◆ **THE PROBLEM**:
What lines of the data include the string "induction"? Copy them all.

◆ **MATERIAL FOR THIS TASK**:
(* ===== verification/GraphClear.v ===== *)
(** Pipeline::clear: all connections are cut first, behind the back of the
    connection map, then every element is taken out. *)
From S2P Require Export GraphOps.

Section clear.
Context `{HashOrder} `{QMetaType}.

(** The heap seen with another connection map: while [removeAllConnections]
    runs, the map still lists the connections already cut. *)
Definition with_connections (m : gmap Z cptr) (w : World) : World :=
  set_pipe (pl_set_connections m) w.

Definition cut_one (c : cptr) : W unit :=
  conn_disconnect c ;; x ← get_conn c ; emit (connectionRemoved (pc_id x) c).

(** What the listeners are told. *)
Definition cut_signals (l : list (Z * cptr)) : list Signal := (λ kc, connectionRemoved kc.1 kc.2) <$> l.
Definition gone_signals (l : list (Z * eptr)) : list Signal := (λ ke, elementRemoved ke.1 ke.2) <$> l.

(** One round of the loop: the graph without that connection is well formed. *)
Lemma run_cut_one w m k c : graph_wf (with_connections m w) → m !! k = Some c →
  ∃ w', cut_one c w = (Ok tt, w') ∧ graph_wf (with_connections (delete k m) w') ∧
    w_elems w' = w_elems w ∧ w_pipe w' = w_pipe w ∧ w_signals w' = w_signals w ++ [connectionRemoved k c].
Proof.
  intros Hwf Hk. destruct (wf_connections _ Hwf k c Hk) as (x & o & i & Hat & Hid).
  pose proof Hat as [Hc Ho Hi (po & pi & Hpo & Hpi & Hin & Hcon & _)]. cbn in Hc, Hpo, Hpi.
  destruct (erase_first_spec c (op_connections po)) as (l & Her & Hsub & Hnd & Hl);
    [by eapply (wf_nodup _ Hwf)|done|].
  exists (add_signal (connectionRemoved k c) (detach w c x o po l i pi)). split_and!; [| |done..].
  - unfold cut_one. erewrite run_bind by (by eapply run_conn_disconnect).
    run. cbn. by rewrite Hid.
  - assert (Hwf' : graph_wf (drop_connection (pc_id x) (detach (with_connections m w) c x o po l i pi))).
    { apply detach_wf; [done..|by rewrite Hid|done|done|done|done]. }
    rewrite Hid in Hwf'. apply (graph_wf_signal _ (connectionRemoved k c)) in Hwf'. exact Hwf'.
Qed.

Lemma run_cut_all w l : NoDup l.*1 → graph_wf (with_connections (list_to_map l) w) →
  ∃ w', for_each l.*2 cut_one w = (Ok tt, w') ∧ graph_wf (with_connections ∅ w') ∧
    w_elems w' = w_elems w ∧ w_pipe w' = w_pipe w ∧ w_signals w' = w_signals w ++ cut_signals l.
Proof.
  revert w. induction l as [|[k c] l IH]; intros w Hnd Hwf; cbn in *.
  - exists w. by rewrite app_nil_r.
  - apply NoDup_cons in Hnd as [Hk Hnd].
    destruct (run_cut_one w _ k c Hwf) as (w1 & Hrun & Hwf1 & He1 & Hp1 & Hs1); [by rewrite lookup_insert_eq|].
    rewrite delete_insert_id in Hwf1 by (by apply not_elem_of_list_to_map_1).
    destruct (IH w1 Hnd Hwf1) as (w2 & Hrun2 & Hwf2 & He2 & Hp2 & Hs2).
    exists w2. split_and!; [by erewrite run_bind by exact Hrun|done|congruence|congruence|].
    rewrite Hs2, Hs1, <-app_assoc. done.
Qed.

Lemma run_removeAllConnections w : graph_wf w → pl_running (w_pipe w) = false →
  ∃ w', removeAllConnections w = (Ok tt, w') ∧ graph_wf w' ∧ connections w' = ∅ ∧
    w_elems w' = w_elems w ∧ w_pipe w' = pl_set_connections ∅ (w_pipe w) ∧
    w_signals w' = w_signals w ++ cut_signals (qmap_items (connections w)).
Proof.
  intros Hwf Hrun.
  destruct (run_cut_all w (qmap_items (connections w))) as (w1 & Hcut & Hwf1 & He & Hp & Hs).
  - apply NoDup_qmap_keys.
  - replace (list_to_map (qmap_items (connections w))) with (connections w).
    + by destruct w as [? ? ? ? [] ? ? ?].
    + rewrite <-(list_to_map_to_list (connections w)) at 1.
      apply list_to_map_proper; [apply NoDup_fst_map_to_list|]. symmetry. apply qmap_items_perm.
  - exists (with_connections ∅ w1). split_and!; [|done|done|done|by cbn; rewrite Hp|done].
    unfold removeAllConnections. run. rewrite Hrun. run.
    erewrite run_bind by exact Hcut. reflexivity.
Qed.

(** With no connections left, taking an element out finds nothing to cut. *)
Lemma run_for_each_id {A} (l : list A) (body : A → W unit) w :
  (∀ x, x ∈ l → body x w = (Ok tt, w)) → for_each l body w = (Ok tt, w).
Proof.
  induction l as [|x l IH]; intros Hb; cbn; [done|]. erewrite run_bind by (apply Hb; set_solver).
  apply IH. intros y Hy. apply Hb. set_solver.
Qed.
Lemma run_remove_unconnected w e x : graph_wf w → connections w = ∅ → w_elems w !! e = Some x →
  removeConnectionsForElement e w = (Ok tt, w).
Proof.
  intros Hwf Hnone Hx. unfold removeConnectionsForElement. run.
  erewrite run_bind with (a := tt) (s' := w).
  - apply run_for_each_id. intros o [k Ho]%elem_of_hash_values.
    destruct (wf_outputPins _ Hwf _ _ _ _ Hx Ho) as (po & Hpo & _ & _).
    erewrite run_bind by (unfold out_getConnections; run; reflexivity).
    destruct (op_connections po) as [|c cs] eqn:E; [done|].
    destruct (wf_outputs _ Hwf o po c Hpo) as (y & _ & _ & Hk); [rewrite E; set_solver|]. by rewrite Hnone in Hk.
  - destruct (el_kind x); [done|]. apply run_for_each_id. intros i [k Hi]%elem_of_hash_values.
    destruct (wf_inputPins _ Hwf _ _ _ _ Hx Hi) as (pi & Hpi & _ & _).
    unfold disconnect_input. run. unfold ip_isConnected. rewrite bool_decide_false; [done|].
    intros [c Hc]. destruct (wf_inputs _ Hwf i pi c Hpi Hc) as (y & _ & _ & Hk). by rewrite Hnone in Hk.
Qed.

(** An unconnected graph stays well formed when its children are forgotten. *)
Lemma emptied_wf w : graph_wf w → connections w = ∅ →
  graph_wf (set_pipe (λ p, pl_set_processors ∅ (pl_set_producers ∅
    (pl_set_children ∅ (pl_set_ordering [] p)))) w).
Proof.
  intros Hwf Hnone. split; cbn.
  - intros k c. by rewrite Hnone, lookup_empty.
  - apply (wf_inputs _ Hwf).
  - apply (wf_outputs _ Hwf).
  - apply (wf_nodup _ Hwf).
  - done.
  - intros k e. rewrite lookup_empty. naive_solver.
  - intros k e. rewrite lookup_empty. naive_solver.
  - apply (wf_inputPins _ Hwf).
  - apply (wf_outputPins _ Hwf).
Qed.

Definition add_signals (l : list Signal) (w : World) : World := foldl (λ w s, add_signal s w) w l.
Lemma add_signals_wf l : ∀ w, graph_wf w → graph_wf (add_signals l w).
Proof. induction l as [|s l IH]; intros w Hw; cbn; [done|]. by apply IH, graph_wf_signal. Qed.
Lemma add_signals_world l : ∀ w, w_signals (add_signals l w) = w_signals w ++ l ∧
  w_pipe (add_signals l w) = w_pipe w ∧ w_elems (add_signals l w) = w_elems w.
Proof.
  induction l as [|s l IH]; intros w; [by rewrite app_nil_r|].
  change (add_signals (s :: l) w) with (add_signals l (add_signal s w)).
  destruct (IH (add_signal s w)) as (-> & -> & ->). cbn. by rewrite <-app_assoc.
Qed.

Lemma run_take_out_all w l : graph_wf w → connections w = ∅ →
  (∀ k e, (k, e) ∈ l → ∃ x, w_elems w !! e = Some x ∧ el_id x = k) →
  for_each l.*2 (λ e, removeConnectionsForElement e ;; x ← get_elem e ; emit (elementRemoved (el_id x) e)) w =
    (Ok tt, add_signals (gone_signals l) w).
Proof.
  revert w. induction l as [|[k e] l IH]; intros w Hwf Hnone Hl; cbn; [done|].
  destruct (Hl k e) as (x & Hx & Hid); [set_solver|].
  erewrite run_bind; [apply IH; [by apply (graph_wf_signal _ (elementRemoved k e))|done|intros k' e' Hin; apply Hl; set_solver]|].
  erewrite run_bind by (by eapply run_remove_unconnected). run. by rewrite Hid.
Qed.
Lemma run_removeAllElements w : graph_wf w → connections w = ∅ →
  ∃ w', removeAllElements w = (Ok tt, w') ∧ graph_wf w' ∧ connections w' = ∅ ∧ children w' = ∅ ∧
    w_signals w' = w_signals w ++ gone_signals (qmap_items (children w)).
Proof.
  intros Hwf Hnone. destruct (add_signals_world (gone_signals (qmap_items (children w))) w) as (Hs & Hp & He).
  eexists. split.
  - unfold removeAllElements. run. erewrite run_bind; [reflexivity|].
    apply run_take_out_all; [done..|]. intros k e Hk%elem_of_qmap_items.
    destruct (wf_children _ Hwf _ _ Hk) as (x & Hx & Hid & _). by exists x.
  - split_and!; [apply emptied_wf; [by apply add_signals_wf|by rewrite Hp]|cbn; by rewrite Hp|done|exact Hs].
Qed.

Lemma run_clear w : graph_wf w → pl_running (w_pipe w) = false →
  ∃ w', clear w = (Ok tt, w') ∧ graph_wf w' ∧ children w' = ∅ ∧ connections w' = ∅ ∧
    w_signals w' = w_signals w ++ cut_signals (qmap_items (connections w)) ++ gone_signals (qmap_items (children w)).
Proof.
  intros Hwf Hrun.
  destruct (run_removeAllConnections w Hwf Hrun) as (w1 & Hr1 & Hwf1 & Hc1 & _ & Hp1 & Hs1).
  destruct (run_removeAllElements w1 Hwf1 Hc1) as (w2 & Hr2 & Hwf2 & Hc2 & Hch2 & Hs2).
  exists (set_pipe (pl_set_changed true) w2). split_and!; [| |done|done|].
  - unfold clear. run. rewrite Hrun. run. erewrite run_bind by exact Hr1.
    erewrite run_bind by exact Hr2. reflexivity.
  - split; apply Hwf2 || idtac. intros k c Hk. cbn in Hk. by rewrite Hc2 in Hk.
  - cbn. rewrite Hs2, Hs1, Hp1, <-app_assoc. done.
Qed.

(** C22: on a stopped, well-formed pipeline [clear] succeeds and leaves a
    well-formed pipeline with no children and no connections; in particular
    no pin of the heap is connected any more. *)
Theorem clear_correct w : graph_wf w → pl_running (w_pipe w) = false →
  ∃ w', clear w = (Ok tt, w') ∧ graph_wf w' ∧ children w' = ∅ ∧ connections w' = ∅ ∧
    (∀ i p, w_ins w' !! i = Some p → ip_connection p = None) ∧
    (∀ o p, w_outs w' !! o = Some p → op_connections p = []).
Proof.
  intros Hwf Hrun. destruct (run_clear w Hwf Hrun) as (w' & Hr & Hwf2 & Hch2 & Hc2 & _).
  exists w'. split_and!; [done..| |].
  - intros i p Hp. apply eq_None_not_Some. intros [c Hc].
    destruct (wf_inputs _ Hwf2 _ _ _ Hp Hc) as (x & _ & _ & Hk). by rewrite Hc2 in Hk.
  - intros o p Hp. destruct (op_connections p) as [|c cs] eqn:E; [done|].
    destruct (wf_outputs _ Hwf2 o p c Hp) as (x & _ & _ & Hk); [rewrite E; set_solver|]. by rewrite Hc2 in Hk.
Qed.
End clear.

◆ **REPLY TO THE TASK**:
  revert w. induction l as [|[k c] l IH]; intros w Hnd Hwf; cbn in *.
  induction l as [|x l IH]; intros Hb; cbn; [done|]. erewrite run_bind by (apply Hb; set_solver).
Proof. induction l as [|s l IH]; intros w Hw; cbn; [done|]. by apply IH, graph_wf_signal. Qed.
  induction l as [|s l IH]; intros w; [by rewrite app_nil_r|].
  revert w. induction l as [|[k e] l IH]; intros w Hwf Hnone Hl; cbn; [done|].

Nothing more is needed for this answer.